Staying cool overnight is essential to deep, restful sleep. This will be difficult in a territory with very hot ambient temperatures, and blocking your pores will make you feel even hotter and stickier.
The body will react to these blockages if you manage to nod off and get some sleep, despite the heat around you. Acne can still occur on the body, while a painful rash can also occur. These issues can be avoided by taking a shower before bed.
Of course, we also need to remember that sunscreen is creamy and greasy and often has a distinct scent. Your nightwear and bedsheets will need to be washed if they’re coated with sunscreen.
You’ll also need to purge sunscreen before attempting any other interaction with recreational water, most notably entering a swimming pool. According to the Journal of Health Science, sunscreen undergoes a toxic reaction to chlorine.
How To Remove Sunscreen At Bedtime
If you wear sunscreen during the summer months, its application will become part of your daily skincare routine. The same needs to apply to removing sunscreen at night while you’re preparing for bed.
Follow this routine to purge your skin of sunscreen before you retire for the night:
- Apply an oil-based cleanser to your face; make-up remover will suffice in an emergency.
- Massage your skin, so the sunscreen rises to the surface.
- Rinse your skin to remove the first layer of sunscreen.
- Apply a water-based facial cleanser.
- Rinse again and pat the skin dry with a soft towel.
You should also ensure you shower thoroughly. As discussed, you need to rid your body of all traces of sunscreen unless you’re prepared to wash your clothing or bedsheets.
Alternatives to Sunscreen While Sleeping
The skin requires hydration overnight, especially if you’re based somewhere hot enough to need sunscreen regularly because hot, dry air or air conditioning can dry the skin.
Moisturizers and night creams can assist with rectifying skin damage caused by sunscreen.
Night creams contain products like retinol. However, the Journal of Drugs in Dermatology explained that retinol is an anti-aging ingredient, but the sun renders retinol ineffective.
Consider ‘wearing your food’ overnight. A homemade face mask from antioxidant-rich berries or other foods can counter the drying effects of the sun while you sleep.

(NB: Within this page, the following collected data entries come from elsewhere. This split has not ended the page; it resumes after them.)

(** Every listener of connection [c] keeps the identity of its session
    object, never reopens a closed session and never gives a session a
    Speechmatics socket. *)
Lemma step_evolves e w c s :
  well_formed w → sessions w !! c = Some s →
  ∃ s', sessions (step e w).1 !! c = Some s' ∧ evolves s s'.
Proof.
  intros Hwf Hs. destruct (Hwf _ _ Hs) as [Hlt _].
  assert (Hlocal : ∀ c' (h : Session → Session * list Effect),
            (∀ x, evolves x (h x).1) →
            ∃ s', sessions (on_session c' w h).1 !! c = Some s' ∧ evolves s s').
  { intros c' h Hh. unfold on_session.
    destruct (sessions w !! c') as [x|] eqn:Hx; cbn.
    - specialize (Hh x). destruct (h x) as [x' effects]; cbn in *.
      destruct (decide (c' = c)) as [-> | Hne].
      + rewrite lookup_insert_eq. simplify_eq. eauto.
      + rewrite lookup_insert_ne by done. eauto using evolves_refl.
    - eauto using evolves_refl. }
  assert (Hupstream : ∀ c' allowed after (h : Session → Session * list Effect),
            (∀ x, evolves x (h x).1) →
            ∃ s', sessions (on_upstream c' w allowed after h).1 !! c = Some s' ∧ evolves s s').
  { intros c' allowed after h Hh. apply Hlocal. intros x.
    destruct (speechmaticsWs x) as [r|] eqn:Hr; [| apply evolves_refl].
    destruct (allowed r); [| apply evolves_refl].
    eapply evolves_trans; [| apply Hh].
    destruct x; unfold evolves; cbn in *; split_and!; intros; try done; congruence. }
  destruct e; cbn [step].
  - unfold on_connection. case_match; cbn; [eauto using evolves_refl |].
    destruct (setupSpeechmatics _ _) as [s0 effects]; cbn.
    rewrite lookup_insert_ne by lia. eauto using evolves_refl.
  - apply Hlocal. intros x. rewrite client_on_message_state. apply evolves_refl.
  - destruct (sessions w !! c0) as [x|] eqn:Hx; [| eauto using evolves_refl].
    pose proof (client_on_close_evolves x (activeSessions w)) as He.
    destruct (client_on_close x (activeSessions w)) as [[x' registry] effects]; cbn in *.
    destruct (decide (c0 = c)) as [-> | Hne].
    + rewrite lookup_insert_eq. simplify_eq. eauto.
    + rewrite lookup_insert_ne by done. eauto using evolves_refl.
  - destruct (sessions w !! c0) as [x|] eqn:Hx; [| eauto using evolves_refl].
    pose proof (client_on_error_evolves x (activeSessions w)) as He.
    destruct (client_on_error x (activeSessions w)) as [[x' registry] effects]; cbn in *.
    destruct (decide (c0 = c)) as [-> | Hne].
    + rewrite lookup_insert_eq. simplify_eq. eauto.
    + rewrite lookup_insert_ne by done. eauto using evolves_refl.
  - apply Hlocal. intros x. unfold ping. repeat case_match; apply evolves_refl.
  - apply Hupstream. intros x. apply evolves_refl.
  - apply Hupstream. intros x. apply speechmatics_on_message_evolves.
  - apply Hupstream. intros x. unfold speechmatics_on_close.
    case_match; apply evolves_refl.
  - apply Hupstream. intros x. unfold speechmatics_on_error.
    case_match; apply evolves_refl.
Qed.
(** * Verification of the family-tree data model and auto-layout of
    [arbol_genealogico] ([main.py]).

    Shallow embedding of [FamilyModel] (a Python list of person dicts with
    in-place mutation through [get]) and of [MainWindow.auto_layout].

    Modelling conventions:
    - [self.people] is a [list person]; records always carry every key that
      [add_person] writes, so [p.get("hijos", [])] is [hijos p].
    - [self.get(i)] returns the first record whose id is [i]; mutating the
      returned dict is [modify i f], which rewrites that same first record.
    - relationship lists are values: the lists supplied by a caller are not
      shared with lists already in the store (the only callers build fresh
      lists).
    - [save()] only writes the file; it does not change [self.people] and is
      left out.
    - Python floats of the layout are rationals [Q]: every coordinate is a
      half-integer times 200, exactly representable as a double. *)

From Stdlib Require Import List ZArith QArith String Bool Lia.
Import ListNotations.
Open Scope Z_scope.

(** ** Data model *)

Record person := mk_person {
  id : Z;
  nombre : string;
  fecha_nacimiento : string;
  padres : list Z;
  hijos : list Z;
  descripcion : string;
  x : option Q;
  y : option Q
}.

Definition store := list person.

(** The two relationship keys ["padres"] and ["hijos"] of a person dict. *)
Inductive rel_key := Padres | Hijos.

Definition rel_key_eq_dec (k k' : rel_key) : {k = k'} + {k <> k'}.
Proof. decide equality. Defined.

Definition field (k : rel_key) (p : person) : list Z :=
  match k with Padres => padres p | Hijos => hijos p end.

(** [p[k] = l] *)
Definition set_field (k : rel_key) (p : person) (l : list Z) : person :=
  match k with
  | Padres => mk_person (id p) (nombre p) (fecha_nacimiento p) l (hijos p)
                (descripcion p) (x p) (y p)
  | Hijos => mk_person (id p) (nombre p) (fecha_nacimiento p) (padres p) l
                (descripcion p) (x p) (y p)
  end.

(** The key holding the back-reference: a parent lists its child under
    ["hijos"], the child lists the parent under ["padres"]. *)
Definition recip (k : rel_key) : rel_key :=
  match k with Padres => Hijos | Hijos => Padres end.

(** Python [x in l]. *)
Definition mem (v : Z) (l : list Z) : bool := existsb (Z.eqb v) l.

(** Python [l.remove(v)]: removes the first occurrence (the code only calls
    it after checking [v in l], so the [ValueError] branch is never taken). *)
Fixpoint remove_first (v : Z) (l : list Z) : list Z :=
  match l with
  | [] => []
  | a :: l' => if Z.eqb a v then l' else a :: remove_first v l'
  end.

(** [FamilyModel.get]: [next((p for p in self.people if p.get("id") == id_), None)] *)
Fixpoint get (id_ : Z) (people : store) : option person :=
  match people with
  | [] => None
  | p :: ps => if Z.eqb (id p) id_ then Some p else get id_ ps
  end.

(** In-place mutation of the dict returned by [self.get(id_)]. *)
Fixpoint modify (id_ : Z) (f : person -> person) (people : store) : store :=
  match people with
  | [] => []
  | p :: ps => if Z.eqb (id p) id_ then f p :: ps else p :: modify id_ f ps
  end.

(** [FamilyModel.generate_id]:
    [max((p.get("id", 0) for p in self.people), default=0) + 1] *)
Definition generate_id (people : store) : Z :=
  match map id people with
  | [] => 0
  | i :: is => fold_left Z.max is i
  end + 1.

(** The reciprocal fix-up of one target, as written in the loops of
    [add_person] and [update_person]:
    [t = self.get(tid); if t and x not in t.get(k, []): t.setdefault(k, []).append(x)] *)
Definition add_ref (k : rel_key) (v : Z) (people : store) (tid : Z) : store :=
  match get tid people with
  | Some t =>
      if negb (mem v (field k t))
      then modify tid (fun r => set_field k r (field k r ++ [v])) people
      else people
  | None => people
  end.
(** * use_model.py: chat prompt formatting, response extraction and the
      interactive session loop

    A shallow embedding of [src/use_model.py].  Python strings are lists of
    Unicode code points.  The external collaborators (console, model hub,
    tokenizer and model) are oracles: what they answer is an argument of
    the embedded functions, so the statements below hold for every
    behaviour of theirs, and every interaction with them is recorded in a
    trace.  Exceptions are values: a computation returns or raises, and
    [try]/[except] is a combinator. *)

From Stdlib Require Import Ascii String.
From Stdlib Require Import List NArith Bool Arith Lia.
Import ListNotations.

(** ** Python [str] *)

Module PyStr.

(** A character is a Unicode code point. *)
Definition char : Type := N.
Definition str : Type := list char.

(** An ASCII literal of the source as a [str]. *)
Definition lit (s : string) : str := map N_of_ascii (list_ascii_of_string s).

(** The escape [\n] of the source's literals. *)
Definition nl : str := [10%N].

(** [a == b] *)
Fixpoint eqb (a b : str) : bool :=
  match a, b with
  | [], [] => true
  | x :: a', y :: b' => N.eqb x y && eqb a' b'
  | _, _ => false
  end.
Lemma delete_order_unfolded (now : datetime) (w : World) (order_id : string)
  (customer_id : Z) (o : Order.t) :
  find (owned_order order_id customer_id) (orders (db w)) = Some o ->
  Order.status o = OrderStatus.pending ->
  let assign x :=
    Order.set_updated_at now (Order.set_status OrderStatus.cancelled x) in
  let first_commit :=
    {| users := users (db w); business_owners := business_owners (db w);
       surprise_bags :=
         match get_surprise_bag w (Order.bag_id o) with
         | Some b =>
             update_where (fun r => SurpriseBag.id r =? Order.bag_id o)
               (SurpriseBag.set_quantity_sold (SurpriseBag.quantity_sold b - 1))
               (surprise_bags (db w))
         | None => surprise_bags (db w)
         end;
       orders :=
         update_where (fun x => String.eqb (Order.order_id x) order_id) assign
           (orders (db w));
       notifications := notifications (db w);
       surprise_bags_id_seq := surprise_bags_id_seq (db w) |} in
  let notification :=
    order_update_for (uuid4 (uuid_drawn w)) customer_id "Order Cancelled"
      "Your order has been cancelled." order_id now in
  delete_order uuid4 now w order_id customer_id
  = if mem_string (uuid4 (uuid_drawn w)) (notification_ids (db w))
    then (Raise IntegrityError,
          {| db := first_commit; uuid_drawn := S (uuid_drawn w) |})
    else (Return {| message := "Order cancelled" |},
          {| db := {| users := users (db w);
                      business_owners := business_owners (db w);
                      surprise_bags := surprise_bags first_commit;
                      orders := orders first_commit;
                      notifications := notifications (db w) ++ [notification];
                      surprise_bags_id_seq := surprise_bags_id_seq (db w) |};
             uuid_drawn := S (uuid_drawn w) |}).
Proof.
  intros Hfind Hpending. cbv zeta.
  destruct (owned_order_found _ _ _ _ Hfind) as [_ [Hoid _]]. subst order_id.
  unfold delete_order. rewrite Hfind, Hpending. cbn [negb OrderStatus.eqb].
  destruct (get_surprise_bag w (Order.bag_id o)) as [b|] eqn:Hbag.
  - pose proof (get_surprise_bag_id _ _ _ Hbag) as Hid.
    unfold commit, draw_uuid, with_db. simpl. unfold notification_ids. simpl.
    rewrite Hid.
    destruct (mem_string (uuid4 (uuid_drawn w))
                (map Notification.notification_id (notifications (db w))));
      reflexivity.
  - unfold commit, draw_uuid, with_db. simpl. unfold notification_ids. simpl.
    destruct (mem_string (uuid4 (uuid_drawn w))
                (map Notification.notification_id (notifications (db w))));
      reflexivity.
Qed.

(** X8. [update_order_status] and [delete_order] commit the status change
    before they store the notification: when the uuid drawn for the
    notification is already a notification's key, either call raises
    [IntegrityError] and nevertheless leaves the order with its new status
    and [updated_at] (and, for a cancellation, the listing's
    [quantity_sold] one lower), with no notification added. *)
Theorem status_change_commits_before_notifying :
  forall (now : datetime) (w : World) (order_id : string) (customer_id : Z)
         (status : OrderStatus.t) (o : Order.t),
    find (owned_order order_id customer_id) (orders (db w)) = Some o ->
    In (uuid4 (uuid_drawn w)) (notification_ids (db w)) ->
    (exists w',
       update_order_status uuid4 format_status now w order_id customer_id status
       = (Raise IntegrityError, w')
       /\ find (owned_order order_id customer_id) (orders (db w'))
          = Some (Order.set_updated_at now (Order.set_status status o))
       /\ notifications (db w') = notifications (db w))
    /\ (Order.status o = OrderStatus.pending ->
        exists w',
          delete_order uuid4 now w order_id customer_id
          = (Raise IntegrityError, w')
          /\ find (owned_order order_id customer_id) (orders (db w'))
             = Some (Order.set_updated_at now
                       (Order.set_status OrderStatus.cancelled o))
          /\ (forall b, get_surprise_bag w (Order.bag_id o) = Some b ->
                get_surprise_bag w' (Order.bag_id o)
                = Some (SurpriseBag.set_quantity_sold
                          (SurpriseBag.quantity_sold b - 1) b))
          /\ notifications (db w') = notifications (db w)).
Proof.
  intros now w order_id customer_id status o Hfind Hused.
  apply mem_string_true in Hused.
  pose proof (owned_order_found _ _ _ _ Hfind) as (_ & Hoid & _).
  split.
  - rewrite (update_order_status_unfolded now w order_id customer_id status o Hfind).
    cbv zeta. rewrite Hused. eexists. split; [reflexivity|]. simpl.
    split; [|reflexivity]. subst order_id.
    now apply find_owned_order_after_assign.
  - intros Hpending.
    rewrite (delete_order_unfolded now w order_id customer_id o Hfind Hpending).
    cbv zeta. rewrite Hused. eexists. split; [reflexivity|]. simpl.
    split; [|split; [|reflexivity]].
    + subst order_id. now apply find_owned_order_after_assign.
    + intros b Hb. rewrite Hb. unfold get_surprise_bag. simpl.
      apply find_bag_after_set_same; [reflexivity | exact Hb].
Qed.

(** X9. A cancellation cannot be repeated: in the world a [delete_order] of
    a pending order leaves behind (whether it answered or raised on the
    notification), a second [delete_order] of the same order answers 400
    "Can only delete pending orders" and changes nothing, so the listing's
    [quantity_sold] is not lowered twice. *)
Theorem cancelled_order_cannot_be_cancelled_again :
  forall (now later : datetime) (w : World) (order_id : string)
         (customer_id : Z) (o : Order.t) (w' : World),
    find (owned_order order_id customer_id) (orders (db w)) = Some o ->
    Order.status o = OrderStatus.pending ->
    w' = snd (delete_order uuid4 now w order_id customer_id) ->
    delete_order uuid4 later w' order_id customer_id
    = (Raise (HTTPException 400 "Can only delete pending orders"), w').
Proof.
  intros now later w order_id customer_id o w' Hfind Hpending Hw'.
  destruct (delete_order_pending uuid4 now w order_id customer_id o Hfind Hpending)
    as (r & w1 & Hdel & _ & _ & _ & Hfound & _).
  rewrite Hdel in Hw'. simpl in Hw'. subst w1.
  unfold delete_order. rewrite Hfound. reflexivity.
Qed.

(** ** Creating a listing *)

Lemma new_bag_notifications_rows (now : datetime) (db_bag : SurpriseBag.t)
  (db_business : BusinessOwner.t) (customers : list User.t) :
  forall (w : World) (l : list Notification.t) (w' : World),
    new_bag_notifications uuid4 now db_bag db_business customers w = (l, w') ->
    w' = drawn (List.length customers) w
    /\ map Notification.notification_id l
       = map uuid4 (seq (uuid_drawn w) (List.length customers))
    /\ map Notification.user_id l = map User.id customers
    /\ Forall (fun n =>
                 Notification.type n = NotificationType.new_bag
                 /\ Notification.related_entity_type n = RelatedEntityType.bag
                 /\ Notification.related_entity_id n
                    = str_of_int (SurpriseBag.id db_bag)
                 /\ Notification.is_read n = false) l.
Proof.
  induction customers as [|c customers IH]; intros w l w' H; simpl in H.
  - injection H as Hl Hw. subst l w'. unfold drawn. simpl. rewrite Nat.add_0_r.
    destruct w; simpl; auto.
  - unfold draw_uuid in H. simpl in H.
    destruct (new_bag_notifications uuid4 now db_bag db_business customers
                {| db := db w; uuid_drawn := S (uuid_drawn w) |})
      as [more w2] eqn:E.
    inversion H; subst. clear H.
    destruct (IH _ _ _ E) as (Hw & Hids & Husers & Hall). simpl in *.
    split; [|split; [|split]].
    + rewrite Hw. unfold drawn. simpl. f_equal. lia.
    + now rewrite Hids.
    + now rewrite Husers.
    + constructor; auto.
Qed.

Lemma flush_insert_notifications (l : list Notification.t) :
  forall (d : Database),
    NoDup (notification_ids d ++ map Notification.notification_id l) ->
    flush (map InsertNotification l) d
    = Some {| users := users d; business_owners := business_owners d;
              surprise_bags := surprise_bags d; orders := orders d;
              notifications := notifications d ++ l;
              surprise_bags_id_seq := surprise_bags_id_seq d |}.
Proof.
  induction l as [|n l IH]; intros d Hnd; simpl.
  - rewrite app_nil_r. now destruct d.
  - assert (Hn : mem_string (Notification.notification_id n) (notification_ids d)
                 = false).
    { apply mem_string_false. intros Hin. simpl in Hnd.
      apply NoDup_remove_2 in Hnd. apply Hnd. apply in_or_app. now left. }
    rewrite Hn. rewrite IH.
    + simpl. now rewrite <- app_assoc.
    + unfold notification_ids. simpl. rewrite map_app, <- app_assoc. exact Hnd.
Qed.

Don’t use coconut oil as a combined sunscreen and night cream. The Sun Protection Factor (SPF) of coconut oil is insufficient to protect any skin type from prolonged exposure to the sun’s UV rays during the day. However, coconut oil can aid the skin’s recovery overnight.
Just because you shouldn’t leave sunscreen on overnight doesn’t mean you can avoid wearing it altogether. Sunscreen remains pivotal to the avoidance of skin damage caused by UV rays.
So, remove sunscreen from your face and body when sunshine is no longer a concern.